Sunday Sermon – Covered By Clouds

Paul-Hutz-5

 

 

 

But what of fairies? Do they grant wishes. Fingers on a keyboard, a devotion to notes. Or do they remember your mother for you, when all your brains are focused on whatever life you are trying to build. You play until your fingers bleed, but do you remember the bunny shaped pancakes she made for you on Easter? There was a woman and it came close to love, her chemicals inside of you, her skin was old but you fell in deep. It was back before the Superdome. A homeless guy with a blanket stole her from you, but you can see how that happened. We all went hungry beyond just food.

In a flash your mind is blank. We are covered by clouds, these actual feelings. We put them in boxes. Safely away where no one calls you on it. But there was one girl, who always seemed confused. She didn’t have the heart to tell you how you hurt her and in the same way you never visited your father—always a justification—he was mean when you were only eight. Just look up, they tell you. The answers aren’t where you are looking. The answers aren’t relegated to the heart. Or the limitations of the mind. They are beyond the clouds. Beyond human understanding. Beyond what you once thought was cool indifference.

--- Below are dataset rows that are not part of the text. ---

(** ** Reading *)

Lemma read_rows {A : Type} (exprs : list expr) (values : row → list value) (scan : list value → option A) args l rows xs :
  (∀ args r, mapM (eval args r) exprs = Some (values r)) →
  mapM (λ r, mapM (eval args r) exprs) l = Some rows → mapM scan rows = Some xs →
  mapM (λ r, scan (values r)) l = Some xs.
Proof using.
  intros He. revert rows xs. induction l as [|r l IH]; intros rows xs; [by intros [= <-] [= <-]|]. simpl. rewrite He. simpl.
  destruct (mapM (λ r, mapM (eval args r) exprs) l) as [rows'|] eqn:El; [|done]. intros [= <-]. simpl.
  destruct (scan (values r)) as [x|]; [|done]. simpl. destruct (mapM scan rows') as [xs'|] eqn:Ex; [|done]. simpl.
  intros [= <-]. by rewrite (IH rows' xs' eq_refl Ex).
Qed.

Lemma Query_select {A : Type} (scan : list value → option A) (values : row → list value) exprs name where_ order limit offset
    qw sw c args w r w' :
  (∀ args r, mapM (eval args r) exprs = Some (values r)) →
  PostgresStore.Query scan qw sw c (Select exprs name where_ order limit offset) args w = Done (r, w') →
  pool_tables w' = pool_tables w ∧
  match r with
  | Ok xs => ∃ l, l ≡ₚ (map_to_list (filter (λ kr, matches args where_ kr.2 = true) (rows_of (pool_tables w) name))).*2 ∧
      ordered order l = true ∧ mapM (λ r, scan (values r)) (page (count_arg args limit) (count_arg args offset) l) = Some xs
  | Err _ => True
  end.
Proof.
  intros He E%Query_outcome. destruct r as [xs|e]; [|by apply perhaps_select in E].
  destruct E as (a & [Hdb (l & Hl & Ho & Hrows)]%select_spec & Hscan). split; [done|]. exists l. split_and!; [done..|].
  by eapply read_rows.
Qed.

One day you leave. You are older now, but not too old to feel passion in your veins. You kept the good ones away. You took to the ones that kill hearts. Just like we all do. In the lines of the road, your car chalk, the road chalkboard, you see a future. Something to look forward to. But in the distance is a cloud. It contains all you’ve done to the people you love. It is jagged and not going to produce sound so loud that the whole world will be free. It will produce something unthinkable and it will open you like so many people tried to before. You will be open and you will pull the car over and you will ask yourself where are those people who loved you now? Are they with a new lover? Someone not so shut down. You tell yourself you warned them. But, you never tried to let them in. Letting them in could have killed you, that’s what you never say.